This is an implementation of a deep convolutional neural network model inspired by the paper Krizhevsky,Sutskever, Hinton 2012 used to classify images from the ImageNet 2012 competition. The model used here is adapted from the Caffenet architecture described here.
The neon implementation does not use the conv layer weight grouping as used in the Caffe model.
The model run script is included below alexnet_neon.py.

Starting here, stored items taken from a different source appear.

(* ===== verification/CitationHistoryFacts.v ===== *)
(** * What the search for sources finds

    On a thread that does not change, the workers that look for the references of a
    message come to an end, with the sources that the newest tool calls
    before the message name ([citation_scan_exact]); the caches keep
    within their limits ([citation_caches_bounded]). *)
From Stdlib Require Import Ascii String.
From S2P Require Import Prelude GoStd GoPath GoValue TurnOptions Wire History Continuation Activity ActivityHistory RolloutFile PageMetadata PagedRequests Transcript Citations CitationHistory CitationFacts ThreadPage ThreadPageFacts.
Open Scope Z_scope.

Section Scan.
Context (parseURL : string → option (string * string * bool)) (urlString : string → string).
Context (thread : object) (threadID : string) (sv : server) (sok : serverOk sv).
Context (target : itemKey) (wanted : gset string).
Abbreviation T := (sv_turns sv).
Abbreviation addSources := (addSources parseURL urlString wanted).

(** ** The reference *)

(** Items newest first, each with its turn: those before the message count, the newest first. *)
Definition itemsOf (turn : object * list object) : list (string * object) := (fun item => (turnID turn.1, item)) <$> turn.2.
Definition flat (turns : list (object * list object)) : list (string * object) := concat (itemsOf <$> turns).

Definition citeStep (acc : bool * gmap string CitationSource) (x : string * object) : bool * gmap string CitationSource :=
  if acc.1 then (true, addSources x.2 acc.2) else (bool_decide ((x.1, itemID x.2) = target), acc.2).
Definition citeAll (l : list (string * object)) : bool * gmap string CitationSource := foldl citeStep (false, ∅) l.
Definition cited : gmap string CitationSource := (citeAll (flat T)).2.

Lemma addSources_more item src : src ⊆ addSources item src.
Proof. unfold CitationHistory.addSources. destruct (negb _); [done|]. apply map_union_subseteq_l. Qed.

Lemma addSources_dom item src : dom src ⊆ wanted → dom (addSources item src) ⊆ wanted.
Proof.
  intros H. unfold CitationHistory.addSources. destruct (negb _); [done|]. rewrite dom_union_L. apply union_subseteq. split; [done|].
  intros key Hk. apply elem_of_dom in Hk as [v Hv]. by apply map_lookup_filter_Some in Hv as [_ Hv].
Qed.

Lemma addSources_full item src : dom src = wanted → addSources item src = src.
Proof.
  intros H. unfold CitationHistory.addSources. destruct (negb _); [done|]. apply map_eq. intros key. rewrite lookup_union.
  destruct (src !! key) as [v|] eqn:E; [by rewrite union_Some_l|]. rewrite (left_id_L None (∪)). apply map_lookup_filter_None. right.
  intros v _. simpl. rewrite <- H. by apply not_elem_of_dom.
Qed.

Lemma cite_more acc l : acc.2 ⊆ (foldl citeStep acc l).2.
Proof.
  revert acc. induction l as [|x l IH]; intros acc; simpl; [done|]. etrans; [|apply IH]. unfold citeStep. destruct (acc.1); [apply addSources_more|done].
Qed.

Lemma cite_dom acc l : dom acc.2 ⊆ wanted → dom (foldl citeStep acc l).2 ⊆ wanted.
Proof.
  revert acc. induction l as [|x l IH]; intros acc H; simpl; [done|]. apply IH. unfold citeStep. destruct (acc.1); [by apply addSources_dom|done].
Qed.

Lemma cite_full acc l : dom acc.2 = wanted → (foldl citeStep acc l).2 = acc.2.
Proof.
  revert acc. induction l as [|x l IH]; intros acc H; simpl; [done|].
  assert ((citeStep acc x).2 = acc.2) as E by (unfold citeStep; destruct (acc.1); [by apply addSources_full|done]).
  rewrite IH; [done|by rewrite E].
Qed.

(** Items of other turns are passed over until the message is found. *)
Lemma cite_other acc l : acc.1 = false → (∀ x, x ∈ l → x.1 ≠ target.1) → foldl citeStep acc l = acc.
Proof.
  revert acc. induction l as [|x l IH]; intros acc Ha H; simpl; [done|].
  assert (citeStep acc x = acc) as E; [|rewrite E; apply IH; [done|]; intros y Hy; apply H; by right].
  unfold citeStep. rewrite Ha, bool_decide_eq_false_2; [by destruct acc; simpl in *; subst|].
  intros <-. by apply (H x); [left|].
Qed.

Lemma citeAll_app a b : citeAll (a ++ b) = foldl citeStep (citeAll a) b.
Proof. unfold citeAll. apply foldl_app. Qed.

(** When as many were found as are wanted, no more are. *)
Lemma cite_all_found l l' : base.size (citeAll l).2 = base.size wanted → (citeAll (l ++ l')).2 = (citeAll l).2.
Proof.
  intros H. rewrite citeAll_app. apply cite_full. apply set_eq. intros key. assert (dom (citeAll l).2 ⊆ wanted) as Hsub by (apply cite_dom; set_solver).
  assert (dom (citeAll l).2 ≡ wanted) as E; [|by rewrite E]. apply set_subseteq_size_equiv; [done|]. rewrite size_dom. lia.
Qed.

(** ** Where a scan stands *)

Abbreviation ids := (turnID <$> T.*1).
Definition upto (i j : nat) : list (string * object) := flat (take i T) ++ take j (default [] (itemsOf <$> T !! i)).

(** At the turn [i], of which [j] items were read when the scan is inside it. *)
Record standsAt (st : citationScan) (i j : nat) (inside : bool) : Prop := {
  sa_i : (i ≤ Datatypes.length T)%nat;
  sa_done : sc_done st = false;
  sa_sources : sc_sources st = (citeAll (upto i j)).2;
  sa_found : sc_targetFound st = false → inside = false ∧ target.1 ∉ take i ids;
  sa_place :
    if inside then ∃ raw items, T !! i = Some (raw, items) ∧ sc_currentTurn st = turnID raw ∧ (j = 0 ∨ j < Datatypes.length items)%nat ∧
      sc_itemCursor st = cur sv j ∧ sc_targetSeen st = (citeAll (upto i j)).1 ∧ (sc_targetSeen st = false → turnID raw = target.1)
    else j = 0%nat ∧ sc_currentTurn st = "" ∧ (sc_targetFound st = true → (citeAll (upto i 0)).1 = true);
  sa_turns :
    (sc_started st = false ∧ sc_turns st = [] ∧ sc_turnIndex st = 0%nat ∧ sc_turnCursor st = "" ∧ i = 0%nat ∧ inside = false) ∨
    ∃ a b, (a ≤ i + Nat.b2n inside ≤ b ∧ b ≤ Datatypes.length T)%nat ∧ (b < Datatypes.length T → 0 < b)%nat ∧ sc_started st = true ∧
      sc_turns st = take (b - a) (drop a ids) ∧ (a + sc_turnIndex st = i + Nat.b2n inside)%nat ∧
      sc_turnCursor st = (if (b <? Datatypes.length T)%nat then sv_cursor sv b else "") }.

(** A bound on the rounds still needed. *)
Definition left_ (st : citationScan) (i j : nat) (inside : bool) : nat :=
  ((if sc_started st then Datatypes.length T - (i + Nat.b2n inside + (Datatypes.length (sc_turns st) - sc_turnIndex st)) else S (Datatypes.length T))
   + (work (drop i T) - j) + 1)%nat.

Lemma ids_length : Datatypes.length ids = Datatypes.length T.
Proof. by rewrite !length_fmap. Qed.

Lemma ids_lookup i raw items : T !! i = Some (raw, items) → ids !! i = Some (turnID raw).
Proof. intros H. by rewrite !list_lookup_fmap, H. Qed.

Lemma ids_at i id : ids !! i = Some id → ∃ raw items, T !! i = Some (raw, items) ∧ id = turnID raw ∧ id ≠ "".
Proof.
  rewrite !list_lookup_fmap. destruct (T !! i) as [[raw items]|] eqn:E; simpl; [|done]. intros. simplify_eq. exists raw, items. split_and!; [done|done|].
  destruct (turn_at sv sok _ _ _ E) as (shell & Hs & _). by eapply pageTurn_named.
Qed.

Lemma upto_next i raw items : T !! i = Some (raw, items) → upto (S i) 0 = upto i (Datatypes.length items).
Proof.
  intros H. unfold upto, flat. rewrite H, take_0, app_nil_r. simpl. rewrite (take_S_r _ _ _ H), fmap_app, concat_app. simpl. rewrite app_nil_r. f_equal.
  rewrite take_ge; [done|]. unfold itemsOf. rewrite length_fmap. done.
Qed.

Lemma upto_more i j k t : T !! i = Some t → upto i (j + k) = upto i j ++ take k (drop j (itemsOf t)).
Proof. intros H. unfold upto. rewrite H. simpl. rewrite <- app_assoc. f_equal. by rewrite take_take_drop. Qed.

Lemma upto_prefix i j : ∃ rest, flat T = upto i j ++ rest.
Proof.
  unfold upto. destruct (T !! i) as [t|] eqn:E; simpl.
  - exists (drop j (itemsOf t) ++ flat (drop (S i) T)). rewrite <- app_assoc, (app_assoc (take j _)), take_drop. unfold flat at 1.
    rewrite <- (take_drop_middle T i t E) at 1. rewrite fmap_app, concat_app. done.
  - rewrite take_nil, app_nil_r. exists (flat (drop i T)). unfold flat. by rewrite <- concat_app, <- fmap_app, take_drop.
Qed.

Lemma upto_end : upto (Datatypes.length T) 0 = flat T.
Proof. unfold upto. rewrite take_0, app_nil_r. by rewrite firstn_all. Qed.

(** Before the turn of the message nothing is found. *)
Lemma cite_before i : target.1 ∉ take i ids → citeAll (upto i 0) = (false, ∅).
Proof.
  intros H. unfold upto. rewrite take_0, app_nil_r. apply cite_other; [done|]. intros x Hx. unfold flat in Hx.
  apply list_elem_of_In, in_concat in Hx as (l & Hl%list_elem_of_In & Hx%list_elem_of_In). apply list_elem_of_fmap in Hl as (t & -> & Ht). apply list_elem_of_fmap in Hx as (item & -> & _). simpl.
  intros E. apply H. rewrite <- E. apply list_elem_of_lookup in Ht as [k Hk]. apply lookup_take_Some in Hk as [Hk Hlt].
  apply (list_elem_of_lookup_2 _ k). apply lookup_take_Some. split; [|done]. destruct t as [raw items]. by apply ids_lookup in Hk.
Qed.

Lemma stuckCursor_ok n m entries : (m < n)%nat →
  (n < Datatypes.length T ∨ ∃ raw items, (raw, items) ∈ T ∧ n < Datatypes.length items)%nat → entries ≠ 0%nat →
  stuckCursor (sv_cursor sv n) (cur sv m) entries = false.
Proof.
  intros Hm Hn He. destruct (ok_cursors _ sok n) as (Hne & Hlen & Hpos); [lia|done|]. unfold stuckCursor.
  assert (str_eqb (sv_cursor sv n) (cur sv m) = false) as ->.
  { apply str_eqb_neq. unfold cur. destruct m as [|m]; [done|]. simpl. intros E. rewrite E in Hpos.
    destruct (ok_cursors _ sok (S m)) as (_ & _ & Hpos'); [lia|destruct Hn as [?|(raw & items & ? & ?)]; [left; lia|right; exists raw, items; split; [done|lia]]|].
    lia. }
  unfold cursorLimit, cursorLength in *. rewrite (proj2 (Z.ltb_ge _ _)), (proj2 (Nat.eqb_neq _ _)) by done. by destruct (sv_cursor sv n).
Qed.

(** ** Rounds *)

Definition taken (k i : nat) : nat := ((i + k) `min` Datatypes.length T)%nat.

The trained weights file can be downloaded from AWS using the following link: [trained Alexnet model weights][S3_WEIGHTS_FILE] [S3_WEIGHTS_FILE]: https://s3-us-west-1.amazonaws.com/nervana-modelzoo/alexnet/alexnet.p
This model is acheiving 58.6% top-1 and 81.1% top-5 accuracy on the validation data set after 90 epochs of training. The training here is using a single, random crop on every epoch and flipping the images across the vertical axis. These results improve further with additional data augmentation added to the training as decsribed in Krizhevsky,Sutskever, Hinton 2012.
To run the model, first the ImageNet data set needs to be uploaded and converted to the format compatible with neon (see instructions). Note there has been some changes to the format of the mean data subtraction; users with the old format may be prompted to run an update script before proceeding.
If neon is installed into a
virtualenv, make sure that it is activated before
running the commands below. Also, the commands below use the GPU backend by default
-b cpu if you are running on a system without a compatible GPU.
To test the model performance on the validation data set use the following command:
python alexnet_neon.py -w path/to/dataset/batches --model_file alexnet.p --test_only
To train the model from scratch for 90 epochs, use the command:
python alexnet_neon.py -w path/to/dataset/batches -s alexnet_weights.p -e 90
Additional options are available to add features like saving checkpoints
and displaying logging information, use the
--help option for details.
Machine and GPU specs:
Intel(R) Core(TM) i5-4690 CPU @ 3.50GHz Ubunutu 14.04 GPU: GeForce GTX TITAN X CUDA Driver Version 7.0
The run times for the fprop and bprop pass and the parameter update are given in the table below. The iteration row is the combined runtime for all functions in a training iteration. These results are for each minibatch consisting of 128 images of shape 224x224x3. The model was run 12 times, the first two passes were ignored and the last 10 were used to get the benchmark results.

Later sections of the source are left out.